[Data for analysis]

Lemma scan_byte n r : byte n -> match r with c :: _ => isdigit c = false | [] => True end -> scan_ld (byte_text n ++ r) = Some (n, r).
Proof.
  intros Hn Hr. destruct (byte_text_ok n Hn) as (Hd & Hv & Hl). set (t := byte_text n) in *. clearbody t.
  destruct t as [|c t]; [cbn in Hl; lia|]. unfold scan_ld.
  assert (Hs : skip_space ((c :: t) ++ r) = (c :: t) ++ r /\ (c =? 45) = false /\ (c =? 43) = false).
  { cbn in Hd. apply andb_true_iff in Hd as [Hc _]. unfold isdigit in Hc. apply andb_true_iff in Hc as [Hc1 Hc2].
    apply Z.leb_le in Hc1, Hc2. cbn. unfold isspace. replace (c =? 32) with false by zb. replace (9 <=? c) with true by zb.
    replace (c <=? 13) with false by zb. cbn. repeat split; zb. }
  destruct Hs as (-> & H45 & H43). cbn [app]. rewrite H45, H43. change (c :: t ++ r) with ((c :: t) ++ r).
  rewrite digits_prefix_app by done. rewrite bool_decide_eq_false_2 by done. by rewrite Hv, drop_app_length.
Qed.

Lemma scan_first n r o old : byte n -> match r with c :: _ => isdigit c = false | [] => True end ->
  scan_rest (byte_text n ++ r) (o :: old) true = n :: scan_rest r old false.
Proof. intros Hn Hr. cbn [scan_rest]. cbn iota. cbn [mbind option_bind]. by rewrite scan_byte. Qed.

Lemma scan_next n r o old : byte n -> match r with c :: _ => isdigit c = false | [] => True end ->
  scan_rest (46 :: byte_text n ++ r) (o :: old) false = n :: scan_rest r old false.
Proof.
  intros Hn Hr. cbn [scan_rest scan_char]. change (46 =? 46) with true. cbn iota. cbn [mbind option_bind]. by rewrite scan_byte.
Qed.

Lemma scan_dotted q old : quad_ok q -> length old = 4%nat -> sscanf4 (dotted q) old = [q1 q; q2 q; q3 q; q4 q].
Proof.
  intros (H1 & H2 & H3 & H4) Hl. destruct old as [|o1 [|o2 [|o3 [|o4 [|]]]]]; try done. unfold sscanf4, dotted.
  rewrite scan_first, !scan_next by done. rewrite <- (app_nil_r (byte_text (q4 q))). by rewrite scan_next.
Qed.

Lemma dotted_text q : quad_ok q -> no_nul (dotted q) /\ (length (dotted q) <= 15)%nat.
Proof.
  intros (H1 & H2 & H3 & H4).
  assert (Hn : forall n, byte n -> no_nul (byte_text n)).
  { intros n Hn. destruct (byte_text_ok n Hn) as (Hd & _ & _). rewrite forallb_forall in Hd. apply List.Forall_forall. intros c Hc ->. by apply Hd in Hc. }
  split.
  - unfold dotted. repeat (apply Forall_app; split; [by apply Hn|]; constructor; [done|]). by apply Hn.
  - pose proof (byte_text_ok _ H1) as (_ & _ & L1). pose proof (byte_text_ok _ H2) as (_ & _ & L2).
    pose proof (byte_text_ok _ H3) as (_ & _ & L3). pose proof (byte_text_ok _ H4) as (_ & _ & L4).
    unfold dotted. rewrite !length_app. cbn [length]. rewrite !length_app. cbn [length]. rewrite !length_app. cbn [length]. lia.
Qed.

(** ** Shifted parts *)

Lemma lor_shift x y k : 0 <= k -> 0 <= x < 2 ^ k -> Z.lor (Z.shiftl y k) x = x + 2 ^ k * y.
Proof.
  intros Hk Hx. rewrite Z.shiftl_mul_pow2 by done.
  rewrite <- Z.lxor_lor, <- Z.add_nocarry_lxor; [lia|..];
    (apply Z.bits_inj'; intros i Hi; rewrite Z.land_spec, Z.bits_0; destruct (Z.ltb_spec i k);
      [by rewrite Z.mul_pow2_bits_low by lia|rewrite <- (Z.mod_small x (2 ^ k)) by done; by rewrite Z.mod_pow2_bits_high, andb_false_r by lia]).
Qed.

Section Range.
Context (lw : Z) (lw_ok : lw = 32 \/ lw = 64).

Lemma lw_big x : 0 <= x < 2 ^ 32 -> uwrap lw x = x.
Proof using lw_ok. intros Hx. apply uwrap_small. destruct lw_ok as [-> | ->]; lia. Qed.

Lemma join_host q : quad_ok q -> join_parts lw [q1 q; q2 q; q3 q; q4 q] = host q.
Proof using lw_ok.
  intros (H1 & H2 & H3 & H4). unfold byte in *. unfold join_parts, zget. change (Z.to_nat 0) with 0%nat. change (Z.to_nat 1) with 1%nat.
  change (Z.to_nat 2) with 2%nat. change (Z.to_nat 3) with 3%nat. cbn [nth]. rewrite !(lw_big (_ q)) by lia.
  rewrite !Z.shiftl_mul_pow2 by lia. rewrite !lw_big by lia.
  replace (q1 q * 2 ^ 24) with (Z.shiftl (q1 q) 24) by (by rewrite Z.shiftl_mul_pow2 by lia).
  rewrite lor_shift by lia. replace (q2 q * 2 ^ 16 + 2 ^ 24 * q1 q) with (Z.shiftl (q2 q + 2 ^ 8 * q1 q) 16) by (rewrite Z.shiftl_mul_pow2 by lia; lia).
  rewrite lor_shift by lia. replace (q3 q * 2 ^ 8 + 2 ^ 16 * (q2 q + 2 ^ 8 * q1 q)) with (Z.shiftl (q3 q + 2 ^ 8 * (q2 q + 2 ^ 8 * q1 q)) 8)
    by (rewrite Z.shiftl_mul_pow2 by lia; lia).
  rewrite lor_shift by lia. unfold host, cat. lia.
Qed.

[/Data for analysis]
[Data for analysis]

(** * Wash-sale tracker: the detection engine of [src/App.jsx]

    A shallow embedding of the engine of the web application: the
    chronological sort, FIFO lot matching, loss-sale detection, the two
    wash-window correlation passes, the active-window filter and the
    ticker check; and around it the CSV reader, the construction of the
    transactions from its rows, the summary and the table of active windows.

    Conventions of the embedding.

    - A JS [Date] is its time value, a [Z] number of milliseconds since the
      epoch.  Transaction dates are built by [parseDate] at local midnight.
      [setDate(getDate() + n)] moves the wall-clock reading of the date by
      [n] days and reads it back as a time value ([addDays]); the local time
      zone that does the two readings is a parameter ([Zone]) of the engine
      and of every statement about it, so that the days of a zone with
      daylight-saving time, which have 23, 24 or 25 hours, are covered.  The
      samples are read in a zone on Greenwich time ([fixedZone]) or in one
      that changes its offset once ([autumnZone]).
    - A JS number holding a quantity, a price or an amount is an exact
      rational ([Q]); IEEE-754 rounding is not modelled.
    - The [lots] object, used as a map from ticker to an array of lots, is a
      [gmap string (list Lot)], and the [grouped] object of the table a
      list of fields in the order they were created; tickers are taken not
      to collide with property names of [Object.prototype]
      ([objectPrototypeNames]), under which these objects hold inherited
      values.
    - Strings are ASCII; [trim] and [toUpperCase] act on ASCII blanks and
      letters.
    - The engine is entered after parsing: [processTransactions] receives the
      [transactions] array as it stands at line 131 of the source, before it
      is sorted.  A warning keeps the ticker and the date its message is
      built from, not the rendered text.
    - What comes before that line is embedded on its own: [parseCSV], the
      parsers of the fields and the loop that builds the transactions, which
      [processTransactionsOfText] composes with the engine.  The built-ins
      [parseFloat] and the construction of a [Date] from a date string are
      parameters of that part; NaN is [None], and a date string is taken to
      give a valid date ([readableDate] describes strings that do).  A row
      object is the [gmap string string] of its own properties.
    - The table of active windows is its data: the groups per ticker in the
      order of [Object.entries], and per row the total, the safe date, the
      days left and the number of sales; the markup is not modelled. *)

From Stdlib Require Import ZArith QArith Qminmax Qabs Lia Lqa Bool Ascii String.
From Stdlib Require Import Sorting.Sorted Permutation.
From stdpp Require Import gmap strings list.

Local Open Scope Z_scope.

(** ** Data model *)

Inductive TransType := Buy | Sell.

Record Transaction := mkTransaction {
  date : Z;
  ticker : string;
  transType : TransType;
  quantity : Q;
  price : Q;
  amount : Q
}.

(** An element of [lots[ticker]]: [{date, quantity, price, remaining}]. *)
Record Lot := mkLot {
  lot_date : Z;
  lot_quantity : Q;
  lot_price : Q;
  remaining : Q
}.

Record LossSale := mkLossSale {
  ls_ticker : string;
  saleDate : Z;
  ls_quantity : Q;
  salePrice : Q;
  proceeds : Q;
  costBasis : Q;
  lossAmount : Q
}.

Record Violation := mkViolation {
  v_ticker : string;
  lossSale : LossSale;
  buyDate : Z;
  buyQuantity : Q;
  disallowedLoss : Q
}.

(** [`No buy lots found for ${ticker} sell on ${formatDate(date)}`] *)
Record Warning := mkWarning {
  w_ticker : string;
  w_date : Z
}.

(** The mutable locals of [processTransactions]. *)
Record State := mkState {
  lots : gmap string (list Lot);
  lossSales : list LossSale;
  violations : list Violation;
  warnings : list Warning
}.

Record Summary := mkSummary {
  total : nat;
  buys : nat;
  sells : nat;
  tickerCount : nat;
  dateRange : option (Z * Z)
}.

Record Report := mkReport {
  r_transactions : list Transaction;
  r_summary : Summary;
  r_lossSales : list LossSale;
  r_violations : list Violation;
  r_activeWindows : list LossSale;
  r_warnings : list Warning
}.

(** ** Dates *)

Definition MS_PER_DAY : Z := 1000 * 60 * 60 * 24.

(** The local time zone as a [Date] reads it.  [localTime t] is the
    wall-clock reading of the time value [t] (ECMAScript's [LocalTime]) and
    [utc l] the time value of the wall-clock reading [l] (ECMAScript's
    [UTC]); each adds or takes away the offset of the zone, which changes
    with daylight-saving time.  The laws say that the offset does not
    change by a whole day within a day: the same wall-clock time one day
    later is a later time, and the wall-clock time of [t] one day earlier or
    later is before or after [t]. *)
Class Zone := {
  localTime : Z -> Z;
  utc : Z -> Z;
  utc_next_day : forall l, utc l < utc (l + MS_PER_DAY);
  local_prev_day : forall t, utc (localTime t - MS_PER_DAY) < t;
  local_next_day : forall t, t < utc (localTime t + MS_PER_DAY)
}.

[/Data for analysis]

• Assigned task
What number of lines in the listing contain the word "lots"? Supply the number with no accompanying text.

• Answer for this exercise
4